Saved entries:

BEGIN

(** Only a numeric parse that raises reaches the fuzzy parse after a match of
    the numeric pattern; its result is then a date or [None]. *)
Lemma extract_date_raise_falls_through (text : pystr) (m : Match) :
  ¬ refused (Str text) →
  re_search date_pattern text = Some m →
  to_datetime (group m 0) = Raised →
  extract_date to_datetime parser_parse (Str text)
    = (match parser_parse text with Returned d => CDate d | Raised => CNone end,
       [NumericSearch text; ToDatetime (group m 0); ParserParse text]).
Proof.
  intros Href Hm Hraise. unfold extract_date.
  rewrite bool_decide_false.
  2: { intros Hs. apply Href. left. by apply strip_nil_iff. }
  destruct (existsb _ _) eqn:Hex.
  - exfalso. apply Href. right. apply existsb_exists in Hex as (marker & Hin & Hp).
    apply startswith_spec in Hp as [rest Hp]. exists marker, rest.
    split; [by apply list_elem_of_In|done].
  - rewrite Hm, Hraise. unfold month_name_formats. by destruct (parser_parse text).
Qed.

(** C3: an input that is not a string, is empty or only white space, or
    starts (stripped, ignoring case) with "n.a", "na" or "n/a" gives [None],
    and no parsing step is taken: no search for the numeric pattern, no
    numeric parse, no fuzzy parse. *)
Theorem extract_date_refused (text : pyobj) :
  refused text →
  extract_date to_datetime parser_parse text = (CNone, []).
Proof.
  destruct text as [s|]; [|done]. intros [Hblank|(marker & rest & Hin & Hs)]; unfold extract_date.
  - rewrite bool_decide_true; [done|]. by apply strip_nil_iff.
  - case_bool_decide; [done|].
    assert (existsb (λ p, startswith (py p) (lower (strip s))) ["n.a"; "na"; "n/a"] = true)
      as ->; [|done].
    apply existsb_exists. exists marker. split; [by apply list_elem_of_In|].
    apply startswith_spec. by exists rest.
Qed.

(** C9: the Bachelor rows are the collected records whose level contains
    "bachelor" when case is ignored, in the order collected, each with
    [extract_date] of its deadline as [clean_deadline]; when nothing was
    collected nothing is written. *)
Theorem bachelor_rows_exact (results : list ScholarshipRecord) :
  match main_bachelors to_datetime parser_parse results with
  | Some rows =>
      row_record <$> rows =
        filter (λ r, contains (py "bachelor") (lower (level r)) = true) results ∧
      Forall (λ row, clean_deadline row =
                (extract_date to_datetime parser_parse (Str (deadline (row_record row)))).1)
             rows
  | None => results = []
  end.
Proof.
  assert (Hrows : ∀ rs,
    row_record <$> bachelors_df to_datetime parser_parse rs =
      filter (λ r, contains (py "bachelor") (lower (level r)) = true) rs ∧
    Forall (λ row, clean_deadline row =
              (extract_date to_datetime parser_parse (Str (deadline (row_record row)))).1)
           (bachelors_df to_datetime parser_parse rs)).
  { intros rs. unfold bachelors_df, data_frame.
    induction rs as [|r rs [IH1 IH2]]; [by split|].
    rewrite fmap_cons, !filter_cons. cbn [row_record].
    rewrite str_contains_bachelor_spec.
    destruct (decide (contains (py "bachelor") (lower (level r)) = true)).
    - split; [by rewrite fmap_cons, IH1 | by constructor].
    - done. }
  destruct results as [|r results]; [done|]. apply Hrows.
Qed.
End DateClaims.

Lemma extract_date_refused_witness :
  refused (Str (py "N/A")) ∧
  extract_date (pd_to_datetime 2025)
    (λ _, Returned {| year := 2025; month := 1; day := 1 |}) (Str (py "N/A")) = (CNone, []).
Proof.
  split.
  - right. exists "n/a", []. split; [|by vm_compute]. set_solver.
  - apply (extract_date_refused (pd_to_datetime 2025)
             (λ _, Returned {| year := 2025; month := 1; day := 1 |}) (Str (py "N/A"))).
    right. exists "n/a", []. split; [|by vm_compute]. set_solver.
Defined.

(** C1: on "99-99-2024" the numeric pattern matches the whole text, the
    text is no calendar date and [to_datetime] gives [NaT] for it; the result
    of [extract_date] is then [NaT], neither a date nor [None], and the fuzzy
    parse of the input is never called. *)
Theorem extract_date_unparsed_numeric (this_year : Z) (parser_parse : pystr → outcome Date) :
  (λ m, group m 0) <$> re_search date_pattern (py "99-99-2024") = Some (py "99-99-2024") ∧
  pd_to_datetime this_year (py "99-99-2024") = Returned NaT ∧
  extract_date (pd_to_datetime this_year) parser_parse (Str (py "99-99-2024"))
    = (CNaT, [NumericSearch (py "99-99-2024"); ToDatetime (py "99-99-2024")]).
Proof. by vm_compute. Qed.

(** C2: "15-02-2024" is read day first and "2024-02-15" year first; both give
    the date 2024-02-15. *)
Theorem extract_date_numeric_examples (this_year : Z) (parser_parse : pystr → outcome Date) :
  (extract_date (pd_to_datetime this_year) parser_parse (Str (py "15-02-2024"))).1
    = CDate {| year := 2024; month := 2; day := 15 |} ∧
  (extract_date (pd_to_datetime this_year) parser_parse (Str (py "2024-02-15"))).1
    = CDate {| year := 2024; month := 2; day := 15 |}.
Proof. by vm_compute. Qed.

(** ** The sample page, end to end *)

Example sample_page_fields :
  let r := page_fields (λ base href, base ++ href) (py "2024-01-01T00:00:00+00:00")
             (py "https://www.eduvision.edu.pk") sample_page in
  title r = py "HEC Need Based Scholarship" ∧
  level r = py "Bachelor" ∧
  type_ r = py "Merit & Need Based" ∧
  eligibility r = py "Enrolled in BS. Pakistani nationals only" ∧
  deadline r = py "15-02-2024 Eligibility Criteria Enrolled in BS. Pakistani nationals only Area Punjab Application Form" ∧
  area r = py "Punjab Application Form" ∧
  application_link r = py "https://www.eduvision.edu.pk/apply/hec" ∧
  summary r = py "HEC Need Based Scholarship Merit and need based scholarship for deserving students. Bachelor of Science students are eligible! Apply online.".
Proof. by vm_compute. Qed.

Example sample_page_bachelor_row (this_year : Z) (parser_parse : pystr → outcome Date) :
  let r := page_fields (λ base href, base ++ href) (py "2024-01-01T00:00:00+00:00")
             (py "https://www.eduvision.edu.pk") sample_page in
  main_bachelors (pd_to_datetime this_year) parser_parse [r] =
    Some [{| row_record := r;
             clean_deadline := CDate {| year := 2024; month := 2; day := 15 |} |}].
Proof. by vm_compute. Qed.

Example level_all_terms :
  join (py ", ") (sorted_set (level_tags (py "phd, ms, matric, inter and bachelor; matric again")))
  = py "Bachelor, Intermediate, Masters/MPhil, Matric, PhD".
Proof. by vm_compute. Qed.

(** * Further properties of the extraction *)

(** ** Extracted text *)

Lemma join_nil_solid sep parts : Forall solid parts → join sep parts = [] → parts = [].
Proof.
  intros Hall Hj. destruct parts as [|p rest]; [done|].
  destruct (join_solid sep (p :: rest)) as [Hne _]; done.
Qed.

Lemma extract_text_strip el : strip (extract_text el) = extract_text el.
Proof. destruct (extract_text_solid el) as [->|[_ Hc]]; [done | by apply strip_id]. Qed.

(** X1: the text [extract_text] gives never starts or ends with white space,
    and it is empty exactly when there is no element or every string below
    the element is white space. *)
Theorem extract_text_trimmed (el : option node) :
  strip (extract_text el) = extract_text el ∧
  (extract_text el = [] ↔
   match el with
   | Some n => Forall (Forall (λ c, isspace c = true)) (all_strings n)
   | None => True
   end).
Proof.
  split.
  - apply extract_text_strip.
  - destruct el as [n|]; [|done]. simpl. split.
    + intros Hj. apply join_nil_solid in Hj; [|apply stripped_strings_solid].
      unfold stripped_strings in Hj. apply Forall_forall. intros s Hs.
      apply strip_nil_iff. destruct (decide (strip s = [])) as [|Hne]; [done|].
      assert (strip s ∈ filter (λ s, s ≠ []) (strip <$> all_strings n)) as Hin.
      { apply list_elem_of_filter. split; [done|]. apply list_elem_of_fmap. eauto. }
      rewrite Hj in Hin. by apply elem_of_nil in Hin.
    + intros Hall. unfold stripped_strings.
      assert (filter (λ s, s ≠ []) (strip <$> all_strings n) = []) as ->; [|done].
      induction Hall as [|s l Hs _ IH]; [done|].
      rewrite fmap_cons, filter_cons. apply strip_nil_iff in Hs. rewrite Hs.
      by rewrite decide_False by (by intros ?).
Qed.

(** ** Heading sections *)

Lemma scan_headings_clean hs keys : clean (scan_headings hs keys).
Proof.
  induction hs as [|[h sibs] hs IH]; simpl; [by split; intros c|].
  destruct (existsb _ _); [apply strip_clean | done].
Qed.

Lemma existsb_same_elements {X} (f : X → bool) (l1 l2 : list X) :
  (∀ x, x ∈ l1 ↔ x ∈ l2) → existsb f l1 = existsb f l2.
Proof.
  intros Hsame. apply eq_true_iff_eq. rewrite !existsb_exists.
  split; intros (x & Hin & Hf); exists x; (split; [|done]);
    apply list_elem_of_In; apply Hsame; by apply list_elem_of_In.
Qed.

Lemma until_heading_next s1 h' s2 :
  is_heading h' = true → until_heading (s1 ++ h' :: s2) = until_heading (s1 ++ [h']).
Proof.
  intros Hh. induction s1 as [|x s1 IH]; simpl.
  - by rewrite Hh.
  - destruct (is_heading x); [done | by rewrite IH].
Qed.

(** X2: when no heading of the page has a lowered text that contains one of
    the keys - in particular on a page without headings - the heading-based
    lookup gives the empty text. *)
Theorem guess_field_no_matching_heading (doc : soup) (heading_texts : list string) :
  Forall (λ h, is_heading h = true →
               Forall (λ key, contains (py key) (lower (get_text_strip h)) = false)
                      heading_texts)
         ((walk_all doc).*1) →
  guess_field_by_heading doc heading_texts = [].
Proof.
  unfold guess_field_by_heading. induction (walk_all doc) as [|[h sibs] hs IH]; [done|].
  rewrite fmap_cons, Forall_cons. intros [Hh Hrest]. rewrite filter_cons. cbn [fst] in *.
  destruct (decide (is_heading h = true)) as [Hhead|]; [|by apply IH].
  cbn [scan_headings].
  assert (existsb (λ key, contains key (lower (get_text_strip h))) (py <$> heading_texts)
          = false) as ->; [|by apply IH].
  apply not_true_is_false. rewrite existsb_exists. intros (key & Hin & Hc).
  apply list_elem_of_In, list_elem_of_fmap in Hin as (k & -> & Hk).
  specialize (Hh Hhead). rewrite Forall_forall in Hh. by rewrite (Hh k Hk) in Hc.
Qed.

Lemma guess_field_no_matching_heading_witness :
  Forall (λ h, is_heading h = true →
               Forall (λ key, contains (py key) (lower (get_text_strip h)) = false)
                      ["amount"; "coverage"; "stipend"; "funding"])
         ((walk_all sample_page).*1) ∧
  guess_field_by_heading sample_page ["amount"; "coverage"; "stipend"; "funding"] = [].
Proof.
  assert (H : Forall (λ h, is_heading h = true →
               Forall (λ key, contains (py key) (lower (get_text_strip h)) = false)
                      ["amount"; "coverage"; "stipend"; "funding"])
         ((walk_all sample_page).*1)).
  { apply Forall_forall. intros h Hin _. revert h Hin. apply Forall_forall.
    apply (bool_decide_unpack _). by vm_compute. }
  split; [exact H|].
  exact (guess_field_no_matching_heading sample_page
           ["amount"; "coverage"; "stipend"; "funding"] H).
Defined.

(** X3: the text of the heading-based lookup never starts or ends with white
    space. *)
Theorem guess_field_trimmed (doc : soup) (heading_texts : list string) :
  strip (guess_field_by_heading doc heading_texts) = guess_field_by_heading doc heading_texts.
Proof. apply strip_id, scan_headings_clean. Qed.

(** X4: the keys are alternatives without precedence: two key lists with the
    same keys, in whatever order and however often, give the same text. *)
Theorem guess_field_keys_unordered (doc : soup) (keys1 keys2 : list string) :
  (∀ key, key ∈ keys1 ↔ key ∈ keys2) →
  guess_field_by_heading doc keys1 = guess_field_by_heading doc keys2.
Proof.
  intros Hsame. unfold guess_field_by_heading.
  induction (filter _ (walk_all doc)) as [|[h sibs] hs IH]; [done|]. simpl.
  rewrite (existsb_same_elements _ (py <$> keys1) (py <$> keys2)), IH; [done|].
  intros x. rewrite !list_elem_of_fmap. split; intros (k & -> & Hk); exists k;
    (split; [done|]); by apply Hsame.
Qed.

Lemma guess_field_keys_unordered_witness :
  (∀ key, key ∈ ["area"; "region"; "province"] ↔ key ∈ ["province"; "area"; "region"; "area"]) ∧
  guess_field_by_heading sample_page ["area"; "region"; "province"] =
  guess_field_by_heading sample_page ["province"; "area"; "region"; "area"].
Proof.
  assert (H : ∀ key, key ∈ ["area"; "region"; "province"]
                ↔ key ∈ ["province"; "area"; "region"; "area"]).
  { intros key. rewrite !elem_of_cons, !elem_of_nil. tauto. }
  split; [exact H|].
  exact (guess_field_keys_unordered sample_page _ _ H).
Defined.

END

WHAT THIS TASK INVOLVES — For this task, write out exactly the lines of the entries above, starting at the line with "apply startswith_spec in" and ending at the line with "(** C3: an input", both included, and no others.

WRITTEN SOLUTION —
    apply startswith_spec in Hp as [rest Hp]. exists marker, rest.
    split; [by apply list_elem_of_In|done].
  - rewrite Hm, Hraise. unfold month_name_formats. by destruct (parser_parse text).
Qed.

(** C3: an input that is not a string, is empty or only white space, or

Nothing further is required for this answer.